RECORDS SHOWN:
(** * EMSMiner: a shallow embedding of [main.go] and its verification

    The Go program mines "ectocopial Mandelbrot seeds": points [c] of the
    complex plane whose escape depth lies in a requested range, collects
    [howmany] of them, sorts them and writes them as an [.ems] file.

    Conventions of the embedding
    - Go [int] is the 64-bit two's complement integer; it is a [Z] and
      every arithmetic operation that can leave the range is wrapped with
      [wrap].
    - Go [float64] is Rocq's primitive binary64 [float]: IEEE-754, round
      to nearest even, one rounding for each operation (no fused
      multiply-add), one NaN.  [complex128] is a pair of them, with the
      arithmetic the Go compiler emits.
    - Slices are lists, read with [!!] and written with [<[ _ := _ ]>];
      an index out of range is a run-time panic and is modelled as such.
      Memory is not bounded: [make] succeeds for every length that is not
      negative.
    - The pseudo-random generator is the list of the values successive
      calls of [rand.Float64] return; the wall clock of the guidemap
      probing phase is the number of probes it lets through.  A run that
      needs more random values than the list holds is [Starved].
    - Functions of Go's standard library the program calls but whose
      results the proofs never inspect ([math.Round], the conversion
      [int(float64)], [cmplx.Abs], [md5.Sum]) are section variables; the
      module [GoLib] has an implementation of each, to run the model.
    - The console, the progress report of [Mine] (wall clock arithmetic
      and printing) and the file system are left out. *)

From Stdlib Require Import ZArith Lia List Bool String Floats.
From Stdlib Require Import Sorting.Sorted.
From stdpp Require Import base list.
Import ListNotations.

Local Open Scope Z_scope.

(** ** Machine integers *)

Definition int_min : Z := - 2 ^ 63.
Definition int_max : Z := 2 ^ 63 - 1.

(** Two's complement wrap-around of a 64-bit signed integer. *)
Definition wrap (n : Z) : Z := (n + 2 ^ 63) mod 2 ^ 64 - 2 ^ 63.

Definition is_int (n : Z) : Prop := int_min <= n <= int_max.

(** ** Outcomes of a run

    [Panic] is a Go panic (an explicit [panic] or a run-time error),
    [Starved] says the finite prefix of the random source was used up
    (the real program would go on drawing), [OutOfFuel] that a fuelled loop
    of the model ran out of fuel (shown below never to happen). *)

Inductive outcome (A : Type) : Type :=
| Ok (a : A)
| Panic (msg : string)
| Starved
| OutOfFuel.

Arguments Ok {A} a.
Arguments Panic {A} msg.
Arguments Starved {A}.
Arguments OutOfFuel {A}.

Definition obind {A B : Type} (m : outcome A) (k : A -> outcome B) : outcome B :=
  match m with
  | Ok a => k a
  | Panic msg => Panic msg
  | Starved => Starved
  | OutOfFuel => OutOfFuel
  end.

Notation "'do' x <- m ; k" := (obind m (fun x => k))
  (at level 10, x name, m at level 100, k at level 200).

Definition index_out_of_range : string := "runtime error: index out of range".

(** ** complex128 *)

Record complex128 : Type := Complex { real : float; imag : float }.

(** [a * b] and [a + b] on complex128, as the compiler expands them. *)
Definition cmul (a b : complex128) : complex128 :=
  Complex (real a * real b - imag a * imag b)%float
          (real a * imag b + imag a * real b)%float.

Definition cadd (a b : complex128) : complex128 :=
  Complex (real a + real b)%float (imag a + imag b)%float.

(** [a == b] on complex128: both parts equal as floats. *)
Definition ceqb (a b : complex128) : bool :=
  (real a =? real b)%float && (imag a =? imag b)%float.

Definition czero : complex128 := Complex 0%float 0%float.

(** [b := 2.00 * 2.00], the square of the bailout radius. *)
Definition bailout : float := (2.00 * 2.00)%float.

(** The candidate both loops draw:
    [complex(rand.Float64()*4-2, rand.Float64()*2)]. *)
Definition candidate (u1 u2 : float) : complex128 :=
  Complex (u1 * 4 - 2)%float (u2 * 2)%float.

(** The candidates a random source holds, in the order they are drawn. *)
Fixpoint candidates (rnd : list float) : list complex128 :=
  match rnd with
  | u1 :: u2 :: rnd' => candidate u1 u2 :: candidates rnd'
  | _ => []
  end.

(** *** The plain escape time

    The reference the accepted seeds are checked against: iterate
    [z = z*z + c] from [z = 0] until [|z|^2 > 4] or the ceiling of
    [max + 2] iterations, with neither cycle detection nor guidemap. *)

Definition escaped (z : complex128) : bool :=
  (bailout <? real z * real z + imag z * imag z)%float.

Fixpoint plain_loop (ceiling : nat) (c z : complex128) (n : Z) : Z :=
  match ceiling with
  | O => n
  | S ceiling' =>
      let z := cadd (cmul z z) c in
      if escaped z then n + 1 else plain_loop ceiling' c z (n + 1)
  end.

Definition plain_escape (c : complex128) (max : Z) : Z :=
  plain_loop (Z.to_nat (max + 2)) c czero 0.

(** The orbit of [0]: [orbit c n] is [z] after [n] iterations. *)
Fixpoint orbit (c : complex128) (n : nat) : complex128 :=
  match n with
  | O => czero
  | S n' => cadd (cmul (orbit c n') (orbit c n')) c
  end.

(** *** Classes of floats

    [fin]: zero or finite; [pos_class]: a zero, a positive number or
    [+inf]; [signed_as s]: not NaN, of sign [s]. *)

Definition not_nan (x : spec_float) : Prop := x <> S754_nan.

Definition fin (x : spec_float) : Prop :=
  match x with S754_zero _ | S754_finite _ _ _ => True | _ => False end.

Definition pos_class (x : spec_float) : Prop :=
  match x with
  | S754_zero _ | S754_finite false _ _ | S754_infinity false => True
  | _ => False
  end.

Definition sign_of (x : spec_float) : bool :=
  match x with
  | S754_zero s | S754_infinity s | S754_finite s _ _ => s
  | S754_nan => false
  end.

Definition signed_as (s : bool) (x : spec_float) : Prop :=
  match x with
  | S754_zero s' | S754_infinity s' | S754_finite s' _ _ => s' = s
  | S754_nan => False
  end.

(** A float that is a number, a float that is a finite number, a point
    of the plane. *)
Definition is_number (x : float) : Prop := not_nan (Prim2SF x).
Definition is_finite (x : float) : Prop := fin (Prim2SF x).
Definition is_point (c : complex128) : Prop :=
  is_finite (real c) /\ is_finite (imag c).

(** The order of the floats that are numbers, as a lexicographic order on
    triples of integers: class, then exponent, then mantissa. *)
Definition SFkey (x : spec_float) : Z * Z * Z :=
  match x with
  | S754_infinity true => (-2, 0, 0)
  | S754_finite true m e => (-1, - e, - Z.pos m)
  | S754_zero _ => (0, 0, 0)
  | S754_nan => (0, 0, 0)
  | S754_finite false m e => (1, e, Z.pos m)
  | S754_infinity false => (2, 0, 0)
  end.

Definition klt (k1 k2 : Z * Z * Z) : Prop :=
  let '(c1, a1, b1) := k1 in
  let '(c2, a2, b2) := k2 in
  c1 < c2 \/ (c1 = c2 /\ (a1 < a2 \/ (a1 = a2 /\ b1 < b2))).

(** Conversion [float64(n)] of an int: the nearest binary64, ties to even. *)
Definition float64_of_int (n : Z) : float :=
  SF2Prim (binary_normalize prec emax n 0 false).

(** ** Guidemap *)

Record Guidemap : Type := mkGuidemap {
  itsWidth : Z;
  itsHeight : Z;
  itsMinR : float;
  itsMaxR : float;
  itsMinI : float;
  itsMaxI : float;
  itsDelR : float;
  itsDelI : float;
  itsData : list bool
}.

WHAT THIS TASK INVOLVES:
Above are the records. Print exactly, and only, the lines from the line with "Definition int_max : Z := 2 ^ 63 - 1." to the line with "(** [a == b] on complex128: both", both inclusive.

SOLVED EXERCISE:
Definition int_max : Z := 2 ^ 63 - 1.

(** Two's complement wrap-around of a 64-bit signed integer. *)
Definition wrap (n : Z) : Z := (n + 2 ^ 63) mod 2 ^ 64 - 2 ^ 63.

Definition is_int (n : Z) : Prop := int_min <= n <= int_max.

(** ** Outcomes of a run

    [Panic] is a Go panic (an explicit [panic] or a run-time error),
    [Starved] says the finite prefix of the random source was used up
    (the real program would go on drawing), [OutOfFuel] that a fuelled loop
    of the model ran out of fuel (shown below never to happen). *)

Inductive outcome (A : Type) : Type :=
| Ok (a : A)
| Panic (msg : string)
| Starved
| OutOfFuel.

Arguments Ok {A} a.
Arguments Panic {A} msg.
Arguments Starved {A}.
Arguments OutOfFuel {A}.

Definition obind {A B : Type} (m : outcome A) (k : A -> outcome B) : outcome B :=
  match m with
  | Ok a => k a
  | Panic msg => Panic msg
  | Starved => Starved
  | OutOfFuel => OutOfFuel
  end.

Notation "'do' x <- m ; k" := (obind m (fun x => k))
  (at level 10, x name, m at level 100, k at level 200).

Definition index_out_of_range : string := "runtime error: index out of range".

(** ** complex128 *)

Record complex128 : Type := Complex { real : float; imag : float }.

(** [a * b] and [a + b] on complex128, as the compiler expands them. *)
Definition cmul (a b : complex128) : complex128 :=
  Complex (real a * real b - imag a * imag b)%float
          (real a * imag b + imag a * real b)%float.

Definition cadd (a b : complex128) : complex128 :=
  Complex (real a + real b)%float (imag a + imag b)%float.

(** [a == b] on complex128: both parts equal as floats. *)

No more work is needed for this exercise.